From: David G. <dgo...@gm...> - 2010-04-22 13:42:56
|
On Thu, Apr 22, 2010 at 6:38 AM, Přikryl Petr <pr...@at...> wrote: > I am very new to docutils internals. I am searching > for some tutorial, analyses, hints, etc. on using > docutils.statemachine for building my own parser. The only documentation for the statemachine module is in the module itself, in the docstrings (which comprise a large chunk of the file). Also there's a parsing overview in docutils/parsers/rst/states.py. > I would like to rewrite our tool for generating > documentation for our product. The tool was written > earlier, in Python.

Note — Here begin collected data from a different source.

(** ** Reserves *)
Definition get_reserve (token : address) : X ReserveConfig :=
  let! r := load (fun s => k_Reserve s !! token) in ok_or r ReserveNotFound.
Definition set_reserve (token : address) (r : ReserveConfig) : X unit :=
  save (fun s => s <| k_Reserve := <[token := r]> (k_Reserve s) |>).
Definition has_reserve (token : address) : X bool :=
  load (fun s => bool_decide (is_Some (k_Reserve s !! token))).
Definition add_reserve_collateral (token : address) (amount : Z) : X unit :=
  let! r := get_reserve token in
  set_reserve token (r <| rs_total_collateral := saturating_add64 (rs_total_collateral r) amount |>).
Definition sub_reserve_collateral (token : address) (amount : Z) : X unit :=
  let! r := get_reserve token in
  set_reserve token (r <| rs_total_collateral := saturating_sub (rs_total_collateral r) amount |>).
Definition add_reserve_borrowed (token : address) (amount : Z) : X unit :=
  let! r := get_reserve token in
  set_reserve token (r <| rs_total_borrowed := saturating_add64 (rs_total_borrowed r) amount |>).
Definition sub_reserve_borrowed (token : address) (amount : Z) : X unit :=
  let! r := get_reserve token in
  set_reserve token (r <| rs_total_borrowed := saturating_sub (rs_total_borrowed r) amount |>).

(** ** Calls to other contracts *)

(** [Self::transfer]: [try_invoke_contract], any failure is [TransferFailed]. *)
Definition transfer env (token from to : address) (amount : Z) : X unit :=
  let! t := gets toks in
  match tk_transfer t (auths (sub_env env token)) token from to amount with
  | None => fail TransferFailed
  | Some t' => modify (fun w => w <| toks := t' |>)
  end.

(** [token_client.transfer]: a failure traps. *)
Definition client_transfer env (token from to : address) (amount : Z) : X unit :=
  let! t := gets toks in
  let! t' := unwrap (tk_transfer t (auths (sub_env env token)) token from to amount) in
  modify (fun w => w <| toks := t' |>).

(** Run an entry point of the NFT contract at [nft]; a failure traps. *)
Definition call_nft env (nft : address) (m : Env -> M LoanNft.state Empty_set unit) : X unit :=
  let! ns := gets nfts in
  let! n := unwrap (ns !! nft) in
  match m (sub_env env nft) n with
  | Ok _ n' => modify (fun w => w <| nfts := <[nft := n']> (nfts w) |>)
  | _ => trap
  end.

(** Mint the position NFT of a loan, when an NFT contract is configured. *)
Definition mint_loan_nft env (loan : LoanRecord) : X unit :=
  let! nft := load k_NFTToken in
  match nft with
  | None => ret tt
  | Some nft_token =>
    let ltv := calc_ltv_ratio_bps (principal loan) (collateral_amount loan) in
    let! uri := unwrap (build_loan_nft_uri (loan_id loan) (principal loan)
                          (collateral_amount loan) ltv (due_date loan)) in
    call_nft env nft_token (fun e => LoanNft.mint e (borrower loan)
      (LoanNft.mkMetadata (loan_id loan) (borrower loan) (principal loan)
         (collateral_amount loan) (collateral_token loan) (due_date loan) ltv 0 uri))
  end.
Definition burn_loan_nft env (id : Z) : X unit :=
  let! nft := load k_NFTToken in
  match nft with
  | None => ret tt
  | Some nft_token => call_nft env nft_token (fun e => LoanNft.burn e id)
  end.

(** * Inversion *)

Lemma load_Ok {A} (f : store -> A) a w w' :
  load f w = Ok a w' <-> a = f (st w) /\ w' = w.
Proof. apply (gets_Ok (fun w => f (st w))). Qed.
Lemma save_Ok f u w w' : save f w = Ok u w' <-> u = tt /\ w' = w <| st := f (st w) |>.
Proof. apply (modify_Ok (fun w => w <| st := f (st w) |>)). Qed.
Lemma emit_Ok e u w w' : emit e w = Ok u w' <-> u = tt /\ w' = w <| evs := evs w ++ [e] |>.
Proof. apply (modify_Ok (fun w => w <| evs := evs w ++ [e] |>)). Qed.

Lemma emit_when_Ok b e u w w' :
  when b (emit e) w = Ok u w' -> exists es, w' = w <| evs := evs w ++ es |>.
Proof.
  rewrite when_Ok. destruct b.
  - intros Hr. apply emit_Ok in Hr as [_ ->]. eauto.
  - intros ->. exists []. destruct w; cbn. by rewrite app_nil_r.
Qed.

Lemma require_initialized_Ok u w w' :
  require_initialized w = Ok u w' <-> is_Some (k_Admin (st w)) /\ w' = w.
Proof.
  unfold require_initialized. rewrite bind_Ok. setoid_rewrite load_Ok.
  setoid_rewrite reject_if_Ok. setoid_rewrite bool_decide_eq_false.
  setoid_rewrite <-not_eq_None_Some. naive_solver.
Qed.

Lemma require_admin_Ok env a u w w' :
  require_admin env a w = Ok u w' <->
  a ∈ auths env /\ Admin ∈ roles_of (acl w) a /\ w' = w.
Proof.
  unfold require_admin. rewrite bind_Ok. setoid_rewrite require_auth_Ok. split.
  - intros (? & ? & [? ->] & Hr).
    apply (AccessControl.require_role_Ok a Admin NotAdmin u w w') in Hr as [? ->]. done.
  - intros (? & ? & ->). exists tt, w. split; [done|].
    by apply (AccessControl.require_role_Ok a Admin NotAdmin u w w).
Qed.

Lemma require_not_paused_Ok' u w w' :
  require_not_paused w = Ok u w' <->
  is_contract_paused (acl w) = false /\ pause_lock (acl w) = false /\ w' = w.
Proof. unfold require_not_paused. exact (AccessControl.require_not_paused_Ok ContractPaused u w w'). Qed.

Lemma enter_Ok u w w' :
  enter_reentrancy_guard w = Ok u w' <->
  ReentrancyLock (acl w) = None /\
  w' = w <| acl := (acl w) <| ReentrancyLock := Some true |> |>.
Proof. unfold enter_reentrancy_guard. exact (AccessControl.reentrancy_enter_Ok ReentrantCall u w w'). Qed.
Lemma exit_Ok u w w' :
  exit_reentrancy_guard w = Ok u w' <->
  w' = w <| acl := (acl w) <| ReentrancyLock := None |> |>.
Proof. unfold exit_reentrancy_guard. exact (AccessControl.reentrancy_exit_Ok (E := LendingError) u w w'). Qed.

Lemma get_pool_Ok a p w w' :
  get_pool a w = Ok p w' <-> k_PoolState (st w) !! a = Some p /\ w' = w.
Proof.
  unfold get_pool. rewrite bind_Ok. setoid_rewrite load_Ok. setoid_rewrite ok_or_Ok.
  naive_solver.
Qed.

Lemma flash_defense_Ok env a user u w w' :
  flash_defense env a user w = Ok u w' <->
  (forall l, k_DepositLedger (st w) !! (user, a) = Some l -> l < sequence env) /\ w' = w.
Proof.
  unfold flash_defense, get_user_deposit_ledger. rewrite bind_Ok. setoid_rewrite load_Ok.
  destruct (k_DepositLedger (st w) !! (user, a)) as [l|] eqn:Hl.
  - split.
    + intros (? & ? & [-> ->] & Hr). cbv beta in Hr.
      apply reject_if_Ok in Hr as [Hs%Z.leb_gt ->]. split; [intros ? [= <-]; done|done].
    + intros [Hs ->]. eexists _, w. split; [done|]. cbv beta. rewrite ?Hl. apply reject_if_Ok.
      split; [apply Z.leb_gt; by apply Hs|done].
  - split.
    + intros (? & ? & [-> ->] & Hr). cbv beta in Hr. by apply ret_Ok in Hr as [_ ->].
    + intros [_ ->]. eexists _, w. split; [done|]. cbv beta. rewrite ?Hl. apply ret_Ok. by destruct u.
Qed.
Lemma split_part_Ok env l who out due rate ids amount ids' w w' :
  split_part env l who out due rate ids amount w = Ok ids' w' ->
  let loan := mkLoan (next_id w) who (asset l) amount
    (split_collateral (collateral_amount l) amount out) (collateral_token l)
    (timestamp env) due rate in
  ids' = ids ++ [next_id w] /\ next_id w' = next_id w + 1 /\
  k_PoolState (st w') = k_PoolState (st w) /\ toks w' = toks w /\
  k_LoanById (st w') = <[next_id w := loan]> (k_LoanById (st w)) /\
  k_Loan (st w') = <[who := loan]> (k_Loan (st w)).
Proof. unfold split_part. intros Hr. run_inv. done. Qed.

Lemma split_parts_Ok env l who out due rate amounts ids ids' w w' :
  foldM (split_part env l who out due rate) amounts ids w = Ok ids' w' ->
  ids' = ids ++ seqZ (next_id w) (Z.of_nat (length amounts)) /\
  k_PoolState (st w') = k_PoolState (st w) /\ toks w' = toks w /\
  (forall i, i < next_id w -> k_LoanById (st w') !! i = k_LoanById (st w) !! i) /\
  (forall k a, amounts !! k = Some a ->
    k_LoanById (st w') !! (next_id w + Z.of_nat k) =
    Some (mkLoan (next_id w + Z.of_nat k) who (asset l) a
            (split_collateral (collateral_amount l) a out) (collateral_token l)
            (timestamp env) due rate)).
Proof.
  revert ids w. induction amounts as [|a amounts IH]; intros ids w; simpl; intros Hr.
  - run_inv. rewrite app_nil_r. split_and!; done.
  - run_bind Hr. match goal with Hp : split_part _ _ _ _ _ _ _ _ _ = _ |- _ =>
      apply split_part_Ok in Hp as (-> & Hn & Hps & Ht & Hl & _) end.
    apply IH in Hr as (-> & Hps' & Ht' & Hlo & Hat). rewrite Hn in *.
    split_and!; [|congruence|congruence| |].
    + rewrite <-app_assoc. f_equal. rewrite (seqZ_cons (next_id w)) by lia. simpl. repeat f_equal; lia.
    + intros i Hi. rewrite Hlo, Hl, lookup_insert_ne by lia. done.
    + intros [|k] b Hb; simpl in Hb.
      * injection Hb as ->. rewrite Z.add_0_r, Hlo, Hl by lia. apply lookup_insert_eq.
      * apply Hat in Hb. replace (next_id w + Z.of_nat (S k)) with (next_id w + 1 + Z.of_nat k) by lia.
        done.
Qed.

Lemma sum64_Ok amounts acc r w w' :
  foldM (add64 (E := LendingError)) amounts acc w = Ok r w' -> 0 <= acc ->
  w' = w /\ r = acc + foldr Z.add 0 amounts.
Proof.
  revert acc. induction amounts as [|a l IH]; intros acc; simpl; intros Hr Hacc.
  - run_inv. split; [done|lia].
  - run_bind Hr. run_inv. apply IH in Hr as [-> ->]; [|ulia]. split; [done|lia].
Qed.

(** The parts of the collateral never exceed the whole. *)
Lemma split_collateral_le c a out :
  u64 c -> 0 <= a <= out -> u64 out -> 0 < out ->
  0 <= split_collateral c a out /\ split_collateral c a out * 10000 * out <= c * (a * 10000).
Proof.
  intros Hc Ha Ho Hpos. unfold split_collateral.
  rewrite (muldiv128_eq a) by unia.
  pose proof (div_floor (a * 10000) out Hpos) as Hf.
  set (r := a * 10000 / out) in *. assert (0 <= r <= 10000).
  { split; [apply Z.div_pos; lia|]. apply div_le_mul; nia. }
  rewrite muldiv128_eq by unia. pose proof (div_floor (c * r) 10000 ltac:(lia)) as Hg.
  set (s := c * r / 10000) in *. assert (0 <= s <= c) by (split; [apply Z.div_pos; unia|unia]).
  rewrite as_u64_small by ulia. split; [lia|]. unfold u64 in *.
  assert (s * 10000 * out <= c * r * out) by nia. nia.
Qed.
Lemma accrue_total rp now : rp_total_staked (accrue_rewards rp now) = rp_total_staked rp.
Proof. unfold accrue_rewards. by destruct (_ && _). Qed.
Lemma accrued_total env s a : rp_total_staked (accrued_pool env s a) = recorded_total s a.
Proof.
  unfold accrued_pool. rewrite accrue_total. unfold reward_pool_of, recorded_total.
  by destruct (k_RewardPool s !! a).
Qed.

Lemma staked_total_insert s s' a user us b :
  k_UserStake s' = <[(user, a) := us]> (k_UserStake s) ->
  staked_total s' b = staked_total s b +
    (if decide (a = b) then us_amount us - us_amount (stake_of s user a) else 0).
Proof.
  intros Hs. unfold staked_total. rewrite Hs, msum_insert. unfold stake_of, staked_in. simpl.
  destruct (k_UserStake s !! (user, a)); simpl; case_decide; simpl; lia.
Qed.

Lemma stake_of_nonneg s user a : stakes_balanced s -> 0 <= us_amount (stake_of s user a).
Proof.
  intros [Hn _]. unfold stake_of. destruct (k_UserStake s !! (user, a)) eqn:Hu; simpl; [|lia].
  by eapply Hn.
Qed.

Lemma stake_of_le_total s user a : stakes_balanced s -> us_amount (stake_of s user a) <= staked_total s a.
Proof.
  intros [Hn _]. unfold staked_total.
  assert (forall k us, k_UserStake s !! k = Some us -> 0 <= staked_in a k us) as Hp.
  { intros k us Hk. unfold staked_in. case_decide; [by eapply Hn|lia]. }
  unfold stake_of. destruct (k_UserStake s !! (user, a)) as [us|] eqn:Hu; simpl.
  - pose proof (msum_lookup_le (staked_in a) _ _ us Hp Hu) as Hle.
    unfold staked_in in Hle at 1. simpl in Hle. by rewrite decide_True in Hle.
  - by apply msum_nonneg.
Qed.

Lemma balanced_pool s s' a rp :
  k_UserStake s' = k_UserStake s -> k_RewardPool s' = <[a := rp]> (k_RewardPool s) ->
  rp_total_staked rp = recorded_total s a ->
  stakes_balanced s -> stakes_balanced s'.
Proof.
  intros Hu Hp Ht [Hn Hb]. split; [by rewrite Hu|].
  intros b. destruct (Hb b) as [Hr Hm]. unfold recorded_total, staked_total in *.
  rewrite Hp, Hu. split; [|done]. destruct (decide (a = b)) as [<-|].
  - rewrite lookup_insert_eq. simpl. congruence.
  - by rewrite lookup_insert_ne.
Qed.

Lemma balanced_update s s' a user rp us :
  k_UserStake s' = <[(user, a) := us]> (k_UserStake s) ->
  k_RewardPool s' = <[a := rp]> (k_RewardPool s) ->
  rp_total_staked rp - recorded_total s a = us_amount us - us_amount (stake_of s user a) ->
  0 <= us_amount us -> rp_total_staked rp <= u64_max ->
  stakes_balanced s -> stakes_balanced s'.
Proof.
  intros Hu Hp Ht H0 Hmax [Hn Hb]. split.
  - intros k u. rewrite Hu. intros [[_ <-]|[_ Hk]]%lookup_insert_Some; [done|by eapply Hn].
  - intros b. destruct (Hb b) as [Hr Hm]. rewrite (staked_total_insert s s' a user us b Hu).
    unfold recorded_total at 1. rewrite Hp. destruct (decide (a = b)) as [<-|].
    + rewrite lookup_insert_eq. simpl. lia.
    + rewrite lookup_insert_ne by done. change (from_option _ _ _) with (recorded_total s b). lia.
Qed.

(** The staking entry points; a stake whose total would leave the machine
    width is not a step. *)
Inductive staking_step : world T -> world T -> Prop :=
  | staking_stake env user a amount w w' :
      u64 amount -> staked_total (st w) a + amount <= u64_max ->
      stake_lp_tokens env user a amount w = Ok tt w' -> staking_step w w'
  | staking_unstake env user a amount w w' :
      u64 amount -> unstake_lp_tokens env user a amount w = Ok tt w' -> staking_step w w'
  | staking_claim env user a r w w' :
      claim_rewards env user a w = Ok r w' -> staking_step w w'
  | staking_pending env user a r w w' :
      get_pending_rewards env user a w = Ok r w' -> staking_step w w'
  | staking_rate env adm a rate w w' :
      set_reward_rate env adm a rate w = Ok tt w' -> staking_step w w'.

Lemma reduce_stake_amount us amount :
  us_amount (reduce_stake us amount) = saturating_sub (us_amount us) amount.
Proof. unfold reduce_stake. by destruct (_ =? _). Qed.

Lemma staking_step_balanced w w' :
  staking_step w w' -> stakes_balanced (st w) -> stakes_balanced (st w').
Proof.
  intros Hs Hb. destruct Hs as [env user a amount w w' Ha Hmax Hr|env user a amount w w' Ha Hr
    |env user a r w w' Hr|env user a r w w' Hr|env adm a rate w w' Hr].
  - apply stake_Ok in Hr as (_ & _ & _ & ->).
    pose proof (stake_of_nonneg _ user a Hb). pose proof (stake_of_le_total _ user a Hb).
    destruct (proj2 Hb a) as [Hrec _].
    eapply (balanced_update (st w)); [reflexivity..| | | |done]; cbn -[accrued_pool stake_of];
      rewrite ?accrued_total; unfold checked_add64; rewrite !checked_in by ulia; simpl; ulia.
  - apply unstake_Ok in Hr as (_ & _ & _ & Hle & ->).
    pose proof (stake_of_le_total _ user a Hb). destruct (proj2 Hb a) as [Hrec Hmax].
    eapply (balanced_update (st w)); [reflexivity..| | | |done]; cbn -[accrued_pool stake_of];
      rewrite ?accrued_total, ?reduce_stake_amount; cbn; ulia.
  - apply claim_rewards_Ok in Hr as (_ & _ & _ & _ & ->). destruct (proj2 Hb a) as [Hrec Hmax].
    eapply (balanced_update (st w)); [reflexivity..| | | |done]; cbn -[accrued_pool stake_of]; rewrite ?accrued_total;
      [lia|by apply stake_of_nonneg|lia].
  - apply calculate_pending_rewards_Ok in Hr as [_ ->].
    eapply (balanced_pool (st w)); [reflexivity..| |done]. apply accrued_total.
  - apply set_reward_rate_Ok in Hr as (_ & _ & _ & ->).
    eapply (balanced_pool (st w)); [reflexivity..| |done]. apply accrued_total.
Qed.

Lemma empty_stakes_balanced s : k_RewardPool s = ∅ -> k_UserStake s = ∅ -> stakes_balanced s.
Proof.
  intros Hp Hu. split; [by rewrite Hu|]. intros a. unfold recorded_total, staked_total.
  rewrite Hp, Hu, msum_empty. done.
Qed.

(** An unstake within the recorded stake goes through. *)
Lemma unstake_runs env user a amount us w :
  is_Some (k_Admin (st w)) -> user ∈ auths env -> amount <> 0 ->
  k_UserStake (st w) !! (user, a) = Some us -> amount <= us_amount us ->
  exists w', unstake_lp_tokens env user a amount w = Ok tt w'.
Proof.
  intros [adm Hadm] Hau Ha Hus Hle. eexists. unfold unstake_lp_tokens, require_initialized,
    update_user_reward_debt, calculate_pending_rewards, update_reward_pool, set_reward_pool,
    set_stake, load, save, emit, require_auth, gets, modify, ok_or, unwrap, reject_if, panic_if,
    bind, ret.
  cbn. rewrite Hadm, (bool_decide_true (user ∈ auths env)) by done. cbn.
  apply Z.eqb_neq in Ha as ->. rewrite Hus. apply Z.ltb_ge in Hle as ->. cbn.
  rewrite !lookup_insert_eq. cbn. rewrite lookup_insert_eq. cbn. reflexivity.
Qed.
(* ===== verification/LendingInsurance.v ===== *)
(** Loan insurance of the lending contract
    ([contracts/lending-contract/src/lib.rs]): premiums, policies, claims,
    cancellation with a pro-rata refund, and the insurance fund. *)
From S2P Require Import Prelude Host AccessControl Token MockToken.
From S2P Require Import LendingTypes LendingMath LendingCore LendingExample LendingPool.
From S2P Require Import LendingLoans.
Import AccessControl LendingTypes LendingMath LendingCore LendingPool.

Module LendingInsurance.

Definition empty_fund : InsuranceFund := mkFund 0 0 0.

(** [amount * rate / 10000] in [u128], cast to [u64]. *)
Definition premium_for (amount rate_bps : Z) : option Z :=
  option_map as_u64 (checked_mul128 amount rate_bps ≫= fun v => checked_div v 10000).

(** The part of the premium that [cancel_insurance] gives back at [now]. *)
Definition refund_for (ins : LoanInsurance) (now : Z) : Z :=
  if now <? ins_expires_at ins then
    let total_duration := saturating_sub (ins_expires_at ins) (ins_purchase_time ins) in
    let elapsed := saturating_sub now (ins_purchase_time ins) in
    let remaining := saturating_sub total_duration elapsed in
    if 0 <? total_duration then
      as_u64 (default 0 (checked_mul128 (ins_premium_paid ins) remaining
                         ≫= fun v => checked_div v total_duration))
    else 0
  else 0.

(** A policy that covers its loan at [now]. *)
Definition in_force (ins : LoanInsurance) (now : Z) : bool :=
  negb (ins_claimed ins) && (now <? ins_expires_at ins).

Section insurance.
Context {T : Type} `{TokenOps T}.
Abbreviation X A := (M (world T) LendingError A).
Implicit Types (env : Env) (w : world T).

(** * Operations *)

Definition init_insurance_fund_if_needed : X unit :=
  do! save (fun s => match k_InsuranceFund s with
                     | None => s <| k_InsuranceFund := Some empty_fund |>
                     | Some _ => s end);
  save (fun s => match k_InsurancePremiumRate s with
                 | None => s <| k_InsurancePremiumRate := Some DEFAULT_INSURANCE_PREMIUM_RATE_BPS |>
                 | Some _ => s end).

Definition premium_rate : X Z :=
  load (fun s => default DEFAULT_INSURANCE_PREMIUM_RATE_BPS (k_InsurancePremiumRate s)).
Definition load_fund : X InsuranceFund := load (fun s => default empty_fund (k_InsuranceFund s)).
Definition set_fund (f : InsuranceFund) : X unit :=
  save (fun s => s <| k_InsuranceFund := Some f |>).
Definition set_insurance (id : Z) (i : LoanInsurance) : X unit :=
  save (fun s => s <| k_Insurance := <[id := i]> (k_Insurance s) |>).
Definition underlying_token : X address := let! t := load k_Token in unwrap t.

Definition get_insurance_premium (loan_amount : Z) : X Z :=
  do! init_insurance_fund_if_needed;
  let! rate := premium_rate in
  ok_or (premium_for loan_amount rate) InvalidAmount.

Definition set_insurance_premium_rate env (admin : address) (rate_bps : Z) : X unit :=
  do! require_admin env admin;
  do! reject_if (10000 <? rate_bps) InvalidAmount;
  do! init_insurance_fund_if_needed;
  save (fun s => s <| k_InsurancePremiumRate := Some rate_bps |>).

Definition purchase_loan_insurance env (who : address) (id : Z) : X Z :=
  do! require_auth env who;
  do! init_insurance_fund_if_needed;
  let! l := load (fun s => k_LoanById s !! id) in
  let! loan := ok_or l LoanNotFound in
  do! reject_if (negb (bool_decide (borrower loan = who))) Unauthorized;
  let! existing := load (fun s => k_Insurance s !! id) in
  do! reject_if (bool_decide (is_Some existing)) InsuranceAlreadyPurchased;
  let! rate := premium_rate in
  let! premium := ok_or (premium_for (principal loan) rate) InvalidAmount in
  do! reject_if (premium =? 0) InvalidInsuranceAmount;
  let! token := underlying_token in
  do! transfer env token who (current_contract env) premium;
  let coverage_amount := principal loan in
  let! expires_at := LendingCore.grace_period_end loan in
  do! set_insurance id (mkInsurance id who coverage_amount premium rate (timestamp env)
                          expires_at false);
  let! fund := load_fund in
  do! set_fund (fund
        <| if_total_premiums_collected := saturating_add64 (if_total_premiums_collected fund) premium |>
        <| if_available_balance := saturating_add64 (if_available_balance fund) premium |>);
  do! emit (InsurancePurchasedEvent id who coverage_amount premium rate expires_at (timestamp env));
  ret premium.

Definition is_loan_insured env (id : Z) : X bool :=
  let! i := load (fun s => k_Insurance s !! id) in
  match i with
  | Some ins => ret (in_force ins (timestamp env))
  | None => ret false
  end.

Definition get_insurance_coverage env (id : Z) : X Z :=
  let! i := load (fun s => k_Insurance s !! id) in
  match i with
  | Some ins => ret (if in_force ins (timestamp env) then ins_coverage_amount ins else 0)
  | None => ret 0
  end.

Definition get_insurance_details (id : Z) : X (option LoanInsurance) :=
  load (fun s => k_Insurance s !! id).

Definition claim_insurance env (id : Z) : X Z :=
  let! i := load (fun s => k_Insurance s !! id) in
  let! insurance := ok_or i InsuranceNotFound in
  do! reject_if (ins_claimed insurance) InsuranceAlreadyClaimed;
  let! l := load (fun s => k_LoanById s !! id) in
  let! loan := ok_or l LoanNotFound in
  let! grace_end := LendingCore.grace_period_end loan in
  do! reject_if (timestamp env <=? grace_end) InvalidAmount;
  let! f := load k_InsuranceFund in
  let! fund := ok_or f InsuranceNotFound in
  let claim_amount := ins_coverage_amount insurance in
  do! reject_if (if_available_balance fund <? claim_amount) InsufficientInsuranceFund;
  do! set_insurance id (insurance <| ins_claimed := true |>);
  do! set_fund (fund
        <| if_total_claims_paid := saturating_add64 (if_total_claims_paid fund) claim_amount |>
        <| if_available_balance := saturating_sub (if_available_balance fund) claim_amount |>);
  do! emit (InsuranceClaimedEvent id (ins_borrower insurance) claim_amount
              (ins_coverage_amount insurance) (timestamp env));
  ret claim_amount.

(** The payment part of a cancellation. *)
Definition pay_refund env (who : address) (refund_amount : Z) : X unit :=
  let! fund := load_fund in
  do! set_fund (fund <| if_available_balance :=
                          saturating_sub (if_available_balance fund) refund_amount |>);
  let! token := underlying_token in
  client_transfer env token (current_contract env) who refund_amount.

Definition cancel_insurance env (who : address) (id : Z) : X Z :=
  do! require_auth env who;
  let! i := load (fun s => k_Insurance s !! id) in
  let! insurance := ok_or i InsuranceNotFound in
  do! reject_if (negb (bool_decide (ins_borrower insurance = who))) Unauthorized;
  do! reject_if (ins_claimed insurance) InsuranceAlreadyClaimed;
  let refund_amount := refund_for insurance (timestamp env) in
  do! save (fun s => s <| k_Insurance := delete id (k_Insurance s) |>);
  do! when (0 <? refund_amount) (pay_refund env who refund_amount);
  do! emit (InsuranceCancelledEvent id who refund_amount (timestamp env));
  ret refund_amount.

The document target are HTML now. > The document sources are text files with some > HTML-like tags, with some XML-looking instructions > (e.g. <?makeDoc img flowRT (622_mnu_mapy 75% > 'Description of the image') ?>), with some non-HTML > tags that are converted to span tags with classes > (e.g. ...menu <mnu>Maps</mnu> or radio-button > <rbtn>your choice</rbtn> plus some other extras. Docutils' statemachine.py may not be the best way to parse your input. A more traditional serial parser with a tokenizer, etc., may be much better for your application. I first wrote the statemachine module to help with complex stateful line-based parsing jobs, like "show me all lines that start with X that follow within 5 lines of instances of Y, but not after lines matching Z". Later I expanded it to allow for 2-dimentional parsing, where indentation was significant. Your input text, being XML-like, may be much more amenable to traditional parsing methods, about which there are whole textbooks written. See, for example, "Parsing Techniques: A Practical Guide" by Dick Grune & Ceriel Jacobs. > Is this mailing list a good place to ask related > questions? Sure, but again, judging by your description, I don't think using the Docutils statemachine.py is the right approach. -- David Goodger <http://python.net/~goodger> |